Rapport sur les bibliothèques et les centres de documentation des universités, op. cit., p. 71 et p. 83.

665.

Quatrième plan de développement économique et social (1962-1965), rapport général de la commission de l’équipement scolaire, universitaire et sportif (Paris, 1961), p. 83 et p. 99. Par mètre carré construit, les bibliothèques universitaires pouvaient bénéficier d’une subvention d’équipement de 245 F ; cette dotation n’était que de 150 F dans le cas des facultés des lettres et de droit, mais la différence des surfaces par étudiant expliquait que le montant final fût plus important dans ces facultés que dans les bibliothèques universitaires. Des règles de calcul assez proches ont été appliquées dans le cadre de la préparation du cinquième plan.

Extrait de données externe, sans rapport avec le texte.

Lemma frame_of_rows_returns (rows df : list (list Cell)) :
  frame_of_rows Cell none 12 rows = Returns df ->
  df = map (fill Cell none 12) rows
  /\ Forall (fun row => length row <= 12) rows.
Proof.
  unfold frame_of_rows. destruct rows as [|r rows]; intros H.
  - injection H as <-. split; [reflexivity | constructor].
  - destruct (Nat.eqb_spec (widest Cell (r :: rows)) 12) as [E|E];
      [|discriminate].
    injection H as <-. split; [reflexivity|].
    apply Forall_forall. intros row Hin.
    rewrite <- E. now apply widest_bound.
Qed.

Lemma tl_nth (j : nat) (row : list Cell) :
  nth j (tl row) none = nth (S j) row none.
Proof. destruct row; [destruct j|]; reflexivity. Qed.

(** X1.  When [get_binance_4h_data] returns, the frame has one row for each
    kline received, in the same order, and at least 200 of them; the Open,
    High, Low, Close and Volume of a row are the float conversions of the
    cells 1 to 5 of its kline (cell 0 is the timestamp). *)
Theorem fetch_returns_the_klines
    (symbol interval start_str end_str : String.string) (data : DataFrame) :
  get_binance_4h_data Cell none to_datetime to_float get_historical_klines
    symbol interval start_str end_str = Returns data ->
  let klines := get_historical_klines symbol interval start_str end_str in
  length data = length klines
  /\ 200 <= length data
  /\ forall i bar,
       nth_error data i = Some bar ->
       exists row,
         nth_error klines i = Some row
         /\ to_float (nth 1 row none) = Some (Open bar)
         /\ to_float (nth 2 row none) = Some (High bar)
         /\ to_float (nth 3 row none) = Some (Low bar)
         /\ to_float (nth 4 row none) = Some (Close bar)
         /\ to_float (nth 5 row none) = Some (Volume bar).
Proof.
  unfold get_binance_4h_data. cbn zeta.
  set (klines := get_historical_klines symbol interval start_str end_str).
  destruct (frame_of_rows Cell none 12 klines) as [df|e] eqn:Ef;
    [|discriminate].
  destruct (frame_of_rows_returns klines df Ef) as [-> Hw].
  destruct (all_some (map (fun row => to_datetime (nth 0 row none)) _));
    [|discriminate].
  destruct (all_some (map (fun row => all_some (map to_float (tl row))) _))
    as [rows|] eqn:Er; [|discriminate].
  pose proof (all_some_length _ _ Er) as Lr. rewrite !length_map in Lr.
  destruct (Nat.ltb_spec (length rows) 200) as [L|L]; [discriminate|].
  intros H. injection H as <-. rewrite length_map.
  split; [assumption|]. split; [assumption|].
  intros i bar Hi. rewrite nth_error_map in Hi.
  destruct (nth_error rows i) as [r|] eqn:Ei; [|discriminate].
  cbn in Hi. injection Hi as <-.
  pose proof (all_some_nth _ _ _ _ Er Ei) as Hrow.
  rewrite !nth_error_map in Hrow.
  destruct (nth_error klines i) as [row|] eqn:Ek; [|discriminate].
  cbn in Hrow. injection Hrow as Hrow.
  exists row. split; [reflexivity|].
  assert (Lrow : length (tl (fill Cell none 12 row)) = 11).
  { assert (length row <= 12).
    { rewrite Forall_forall in Hw. apply Hw.
      eapply nth_error_In; eassumption. }
    pose proof (fill_length 12 row H) as E.
    destruct (fill Cell none 12 row); cbn in *; lia. }
  assert (G : forall j, j < 11 ->
                to_float (nth (S j) row none) = Some (nth j r Pandas.nan)).
  { intros j Hj. rewrite <- (fill_nth 12 (S j) row), <- tl_nth.
    apply (all_some_map_nth to_float _ r none Pandas.nan j Hrow). lia. }
  cbn [bar_of_floats Open High Low Close Volume].
  repeat split; apply G; lia.
Qed.

Lemma widest_all (rows : list (list Cell)) (k : nat) :
  rows <> [] -> Forall (fun row => length row = k) rows ->
  widest Cell rows = k.
Proof.
  intros Hne H. induction H as [|row rest Hl Hrest IH]; [congruence|].
  cbn [widest fold_right]. destruct rest as [|r rest'].
  - cbn. lia.
  - assert (E : widest Cell (r :: rest') = k) by (apply IH; discriminate).
    unfold widest in E. lia.
Qed.

Lemma fill_full (k : nat) (row : list Cell) :
  length row = k -> fill Cell none k row = row.
Proof.
  intros <-. unfold fill. rewrite Nat.sub_diag. apply app_nil_r.
Qed.

Lemma frame_of_full_rows (rows : list (list Cell)) :
  Forall (fun row => length row = 12) rows ->
  frame_of_rows Cell none 12 rows = Returns rows.
Proof.
  intros H. unfold frame_of_rows. destruct rows as [|r rows]; [reflexivity|].
  rewrite (widest_all (r :: rows) 12) by (assumption || discriminate).
  cbn [Nat.eqb]. f_equal.
  rewrite <- (map_id (r :: rows)) at 2. apply map_ext_in.
  intros row Hin. apply fill_full.
  rewrite Forall_forall in H. now apply H.
Qed.

(** X2.  On klines of twelve cells each, every one of which converts,
    [get_binance_4h_data] raises the ValueError of line 70, with the number
    of rows received, when there are fewer than 200 of them (none at all
    included), and returns a frame of as many rows otherwise. *)
Theorem fetch_refuses_short_history
    (symbol interval start_str end_str : String.string) :
  let klines := get_historical_klines symbol interval start_str end_str in
  Forall (fun row => length row = 12
                     /\ to_datetime (nth 0 row none) <> None
                     /\ Forall (fun c => to_float c <> None) (tl row))
         klines ->
  (length klines < 200 ->
   get_binance_4h_data Cell none to_datetime to_float get_historical_klines
     symbol interval start_str end_str
   = Raises (NotEnoughData (length klines)))
  /\ (200 <= length klines ->
      exists data,
        get_binance_4h_data Cell none to_datetime to_float
          get_historical_klines symbol interval start_str end_str
        = Returns data
        /\ length data = length klines).
Proof.
  cbn zeta. unfold get_binance_4h_data. cbn zeta.
  set (klines := get_historical_klines symbol interval start_str end_str).
  intros Hwf.
  rewrite frame_of_full_rows
    by (eapply Forall_impl; [|exact Hwf]; cbn; tauto).
  destruct (all_some_forall (fun row => to_datetime (nth 0 row none)) klines)
    as [ts ->]; [eapply Forall_impl; [|exact Hwf]; cbn; tauto|].
  destruct (all_some_forall (fun row => all_some (map to_float (tl row)))
              klines) as [rows Er].
  { eapply Forall_impl; [|exact Hwf]. cbn. intros row (_ & _ & H).
    destruct (all_some_forall to_float (tl row) H) as [l ->]. discriminate. }
  rewrite Er. pose proof (all_some_length _ _ Er) as Lr.
  rewrite length_map in Lr. rewrite Lr. split; intros H.
  - destruct (Nat.ltb_spec (length klines) 200); [reflexivity|lia].
  - destruct (Nat.ltb_spec (length klines) 200); [lia|].
    eexists. split; [reflexivity|]. now rewrite length_map.
Qed.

Cinquième plan 1966-1970, rapport général de la commission de l’équipement scolaire, universitaire et sportif (Paris, s.d. [1966]), p. 73 et p. 76. A Lyon, les collections constituées par la faculté des lettres ont formé le premier fonds de la future section lettres et sciences humaines de Bron-Parilly.

666.

Rapport sur les bibliothèques et les centres de documentation des universités, op. cit., p. 72.